Kenilworth council head envisions revitalized Boulevard

Photo by Brian Trusdell
New Kenilworth Council President Linda Karlovitch would like to see Boulevard resemble the downtown section of neighboring borough Cranford.

KENILWORTH, NJ — The new council president envisions a revitalized Boulevard replete with flowers, benches and tables lining its spacious sidewalks, accentuating its small-town charm.
Linda Karlovitch, who was selected as council president by a 6-0 vote in at the reorganization meeting on Jan. 1, doesn’t have to look far for a blueprint.

Karlovitch said the borough’s neighbor to the south, Cranford, has done a great job capturing the Rockwellian feeling she wants to continue to foster in Kenilworth.

“It’s so amazing because I’m there every single day,” said Karlovitch, who owns and operates The Porch Salon on North Avenue in Cranford. “I’ve been working there for 30 years. I still walk to the post office, and I’ll stop and take a picture of the plants. I’m like, ‘Those flowers are so pretty.’ I still find myself really grateful for how pretty it looks, and I would absolutely like to bring some of that to Kenilworth.

“Cranford was just named one of the 10 best towns in New Jersey. We’re rubbing shoulders with Cranford and you know what? We’re a great town, too. In some ways, even better. We have one of the lowest tax rates in the county. We’re a very small community. I feel there is so much potential here to really shine.”

County records show Kenilworth’s municipal property tax rate is 4.909 percent.
Making the this roughly 2-square-mile town of some 8,000 residents shine has been Karlovitch’s goal since she was elected in 2017. One of her first goals was to re-establish the Beautification Committee, which had disbanded, and she set out to fill the empty planters along Boulevard to help transform the borough into a destination for the Union County foodies who flock to its various restaurants.
And she wants to take her vision for a streetscape a step further.
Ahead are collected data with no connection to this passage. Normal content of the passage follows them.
(* ===== verification/Reach.v ===== *)
(** * Reachable states of the scheduler

    Steps of the machine of [Thread] and the invariants of every reachable
    state, by rule induction on [reachable]: [inv] says which threads are on
    which list and that instructions do not fail, [wakeups] that no wake-up is
    lost, [locks_ok] that a lock has at most one owner. *)

From S2P Require Import Prelude Vaddr Thread Sched.

(** ** What a step leaves alone *)

Record keeps (k k' : kernel) : Prop := {
  kp_threads t : is_Some (threads k' !! t) ↔ is_Some (threads k !! t);
  kp_cd t : t ≠ running k → cd k' t = cd k t;
  kp_semas s : is_Some (semas k' !! s) ↔ is_Some (semas k !! s);
  kp_holders l : is_Some (holders k' !! l) ↔ is_Some (holders k !! l);
  kp_idle : idle_thread k' = idle_thread k
}.

Lemma alter_is_Some (m : gmap Z thread) f t u : is_Some (alter f t m !! u) ↔ is_Some (m !! u).
Proof.
  destruct (decide (u = t)) as [->|]; [rewrite lookup_alter_eq|by rewrite lookup_alter_ne].
  by rewrite fmap_is_Some.
Qed.
Lemma insert_is_Some {A} (m : gmap Z A) t x u : is_Some (m !! t) → is_Some (<[t := x]> m !! u) ↔ is_Some (m !! u).
Proof.
  intros Ht. destruct (decide (u = t)) as [->|]; [rewrite lookup_insert_eq; naive_solver|by rewrite lookup_insert_ne].
Qed.

Lemma keeps_code k c : keeps k (put_code k (running k) c).
Proof.
  split; try done; [intros t; apply alter_is_Some|]. intros t Ht. unfold cd. simpl. by rewrite lookup_alter_ne.
Qed.
Lemma keeps_status k k' t x : keeps k k' → keeps k (put_status k' t x).
Proof.
  intros [? ? ? ? ?]. split; try done; [|intros u Hu; by rewrite cd_put_status; auto].
  intros u. simpl. by rewrite alter_is_Some.
Qed.
Lemma keeps_sema k k' s x : keeps k k' → is_Some (semas k !! s) → keeps k (w_sema s x k').
Proof. intros [? ? Hs ? ?] Hx. split; try done. intros u. simpl. by rewrite insert_is_Some by (by apply Hs). Qed.
Lemma keeps_holder k k' l t : keeps k k' → is_Some (holders k !! l) → keeps k (w_holder l t k').
Proof. intros [? ? ? Hs ?] Hx. split; try done. intros u. simpl. by rewrite insert_is_Some by (by apply Hs). Qed.
Lemma keeps_ready k k' l : keeps k k' → keeps k (w_ready l k').
Proof. intros []. by split. Qed.
Lemma keeps_all k k' l : keeps k k' → keeps k (w_all l k').
Proof. intros []. by split. Qed.
Lemma keeps_switch k k' n l : keeps k k' → keeps k (switch_to k' n l).
Proof. intros Hk. apply keeps_status. destruct Hk. by split. Qed.
Lemma keeps_same k k' k'' : keeps k k' → same_view k' k'' → keeps k k''.
Proof.
  intros [Ht Hc Hs Hl Hi] [Est Ecd Emg ? ? Ei ? Es Eh]. split.
  - intros t. by rewrite threads_st_cd, Est, <- threads_st_cd.
  - intros t Hne. by rewrite Ecd, Hc.
  - by rewrite Es.
  - by rewrite Eh.
  - congruence.
Qed.

#[local] Hint Resolve keeps_code keeps_status keeps_sema keeps_holder keeps_ready keeps_all keeps_switch : keeps.

Lemma event_keeps k i rest k' : instr_ok k i ∨ running k = idle_thread k ∧ idle_code (i :: rest) →
  event k i rest k' → keeps k k'.
Proof.
  intros Hi Hev. assert (∀ l, i = ISetHolder l → is_Some (holders k !! l)) as Hl.
  { intros l ->. destruct Hi as [Hi|[_ Hi]]; [apply Hi|done]. }
  destruct Hev; unfold waits, yields, exits, wakes, idles; eauto 10 with keeps.
Qed.

(** Every named object stays, and a semaphore of its own stays one. *)
Record grows (k k' : kernel) : Prop := {
  gr_threads t : is_Some (threads k !! t) → is_Some (threads k' !! t);
  gr_sema s : client_sema k s → client_sema k' s;
  gr_lock l : is_lock k l → is_lock k' l;
  gr_conds c : is_Some (conds k !! c) → is_Some (conds k' !! c)
}.

Lemma keeps_grows k k' : keeps k k' → conds_le k k' → grows k k'.
Proof.
  intros [Ht Hc Hs Hl Hi] Hle. split.
  - intros t. by rewrite Ht.
  - intros s [Hx Hn]. split; [by apply Hs|]. apply eq_None_not_Some. rewrite Hl, Hn. by intros [? ?].
  - intros l [Hx Hn]. split; [by apply Hl|by apply Hs].
  - intros c Hc'. specialize (Hle c). destruct (conds k !! c), (conds k' !! c); simpl in Hle; naive_solver.
Qed.

Lemma code_ok_grows k k' c : grows k k' → code_ok k c → code_ok k' c.
Proof.
  intros [Ht Hs Hl Hc] [Hf Hsh]. split; [|done]. eapply Forall_impl; [done|]. intros i.
  destruct i as [s|s old lk|s lk| | | | | | |c' l|c' l| | | | | | | | | | |]; simpl; auto; try naive_solver.
  - destruct lk; simpl; naive_solver.
  - destruct lk; simpl; naive_solver.
Qed.
(* ===== verification/Fair.v ===== *)
(** * Time slices and round robin

    The timer ends the slice of a thread after TIME_SLICE ticks and the ready
    list is a queue, so that a ready thread runs after as many slices as
    threads are before it. *)

From S2P Require Import Prelude Vaddr Thread Sched Reach.

(** ** Turns

    An operation is steady when the thread keeps the processor: its slice goes
    on and threads are only added behind the ready list.  Other operations
    end with a turn of the first thread of the ready list. *)
Definition keeps_cpu (k k' : kernel) : Prop :=
  running k' = running k ∧ ∃ ws, ready_list k' = ready_list k ++ ws.
Definition steady {A} (m : cmd kernel A) : Prop := ∀ k a k', m k = Ret (a, k') →
  thread_ticks k' = thread_ticks k ∧ keeps_cpu k k'.
Definition turn (k k' : kernel) : Prop :=
  ∃ ws, match ready_list k ++ ws with n :: l => running k' = n ∧ ready_list k' = l | [] => True end.
Definition turns {A} (m : cmd kernel A) : Prop := ∀ k a k', m k = Ret (a, k') →
  thread_ticks k' = thread_ticks k ∧ keeps_cpu k k' ∨ thread_ticks k' = 0 ∧ turn k k'.

Lemma keeps_cpu_trans k1 k2 k3 : keeps_cpu k1 k2 → keeps_cpu k2 k3 → keeps_cpu k1 k3.
Proof.
  intros [E1 [ws1 R1]] [E2 [ws2 R2]]. split; [congruence|]. exists (ws1 ++ ws2). by rewrite R2, R1, app_assoc.
Qed.
Lemma keeps_cpu_same k k' : running k' = running k → ready_list k' = ready_list k → keeps_cpu k k'.
Proof. intros E R. split; [done|]. exists []. by rewrite app_nil_r. Qed.
Lemma keeps_turn k1 k2 k3 : keeps_cpu k1 k2 → turn k2 k3 → turn k1 k3.
Proof. intros [_ [ws1 R1]] [ws2 H]. exists (ws1 ++ ws2). by rewrite app_assoc, <- R1. Qed.

Lemma steady_bind {A B} (m : cmd kernel A) (f : A → cmd kernel B) : steady m → (∀ a, steady (f a)) → steady (mbind f m).
Proof.
  intros Hm Hf k b k' He. apply cmd_bind_Ret in He as (a & k1 & H1 & H2).
  apply Hm in H1 as [? ?]. apply Hf in H2 as [? ?]. split; [congruence|by eapply keeps_cpu_trans].
Qed.
Lemma turns_bind {A B} (m : cmd kernel A) (f : A → cmd kernel B) : steady m → (∀ a, turns (f a)) → turns (mbind f m).
Proof.
  intros Hm Hf k b k' He. apply cmd_bind_Ret in He as (a & k1 & H1 & H2).
  apply Hm in H1 as [? ?]. apply Hf in H2 as [[? ?]|[? ?]]; [left|right].
  - split; [congruence|by eapply keeps_cpu_trans].
  - split; [done|by eapply keeps_turn].
Qed.
Lemma steady_turns {A} (m : cmd kernel A) : steady m → turns m.
Proof. intros Hm k a k' He. left. by apply (Hm k a). Qed.

Lemma steady_same {A} (m : cmd kernel A) :
  (∀ k a k', m k = Ret (a, k') → thread_ticks k' = thread_ticks k ∧ running k' = running k ∧ ready_list k' = ready_list k) →
  steady m.
Proof. intros Hm k a k' He. destruct (Hm k a k' He) as (? & ? & ?). split; [done|by apply keeps_cpu_same]. Qed.

Lemma steady_ret {A} (a : A) : steady (mret a).
Proof. apply steady_same. by intros k x k' [= _ <-]. Qed.
Lemma steady_get : steady get.
Proof. apply steady_same. by intros k x k' [= _ <-]. Qed.
Lemma steady_lift {A} (o : outcome A) : steady (lift o).
Proof. apply steady_same. intros k x k'. unfold lift. destruct o; [by intros [= _ <-]|done]. Qed.
Lemma steady_assert b : steady (assert b).
Proof. apply steady_lift. Qed.
Lemma steady_modify f : (∀ k, thread_ticks (f k) = thread_ticks k ∧ running (f k) = running k ∧ ready_list (f k) = ready_list k) →
  steady (modify f).
Proof. intros Hf. apply steady_same. intros k x k' [= _ <-]. apply Hf. Qed.
Lemma steady_set_thread t g : steady (set_thread t g).
Proof. apply steady_same. intros k x k'. unfold set_thread. destruct (threads k !! t); [by intros [= _ <-]|done]. Qed.
Lemma steady_look {A} (f : kernel → option A) : steady (λ k, let* x := access (f k) in Ret (x, k)).
Proof. apply steady_same. intros k x k'. destruct (f k); simpl; [by intros [= _ <-]|done]. Qed.
Lemma steady_level : steady intr_get_level.
Proof. apply steady_same. by intros k x k' [= _ <-]. Qed.
Lemma steady_running : steady running_thread.
Proof. apply steady_same. by intros k x k' [= _ <-]. Qed.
“We’re just bringing these ideas to the table now, applying for grants, but doing a streetscape is not cheap,” she said. “Certainly, we could add some cute, little bistro tables, which I would like to do. The bigger picture is many of our sidewalks are in disrepair and they need repair or sprucing up. They’re old. Just like in many towns in New Jersey, many of our buildings are old and needing attention.

Those things, of course, are expensive. Maybe, little by little, if we have a plan then we can start somewhere. Maybe we’ll do this block and then do the next block next year. I want to get a solid plan to make the Boulevard beautiful.”

Finding the money in the municipal budget to do that could be difficult since the borough is bracing for another hefty bill from the Rahway Valley Sewerage Authority.

LocalSource reported last year that Kenilworth was hit with a 28.5 percent increase in its sewer assessment. The bill was $908,922, which came to $201,373 more than in 2017. By comparison, three towns in the 11-member cooperative saw decreases; four towns saw increases of 2 to 3 percent; and Mountainside, Westfield and Garwood were up 6 to 10 percent. Roselle Park saw an 11.98 percent decrease in assessment.

Karlovitch said Kenilworth could be looking at a bill of more than $1 million from the RVSA in 2019.
“We’re talking about the possibility of bringing in our own meters just to run them for 30 days, just to compare the numbers, just to make sure that we’re paying what we’re supposed to be paying or that there isn’t an issue possibly with one of their meters,” Karlovitch said. “It’s a pretty big bill. We’re just a little town. It’s like what the mayor (Anthony DeLuca) says all the time, ‘I just don’t think we’re flushing our toilet that much.’ I have to agree.”

Remaining committed to stabilizing taxes while making improvements to her hometown of the past 50 years will be a difficult balancing act.
Karlovitch, however, wears her pride in Kenilworth on her sleeve. She still remembers when her parents pulled up in front of a house on North 22nd Street and telling her, “This is our new house.”

When she grew up and moved out, she got an apartment on Washington Avenue. She now lives one block over from her childhood home, on South 23rd, with her husband, Joe, and their daughter, Angelina.

Karlovitch said her years of running a salon has helped her learn to work with people with disparate personalities. It helped her organize events, such as Restaurant Week during her first year on the council, and she thinks that will serve her well as council president.

“I’m good at gathering people, and I know that sounds weird, but I’m good at that,” she said. “If I can run these events and parties, I’m good at that. I enjoy people, genuinely. I think that’s a tribute to a lot of my success in business, that I listen to people and I care about people and I want people to all feel important because they are.”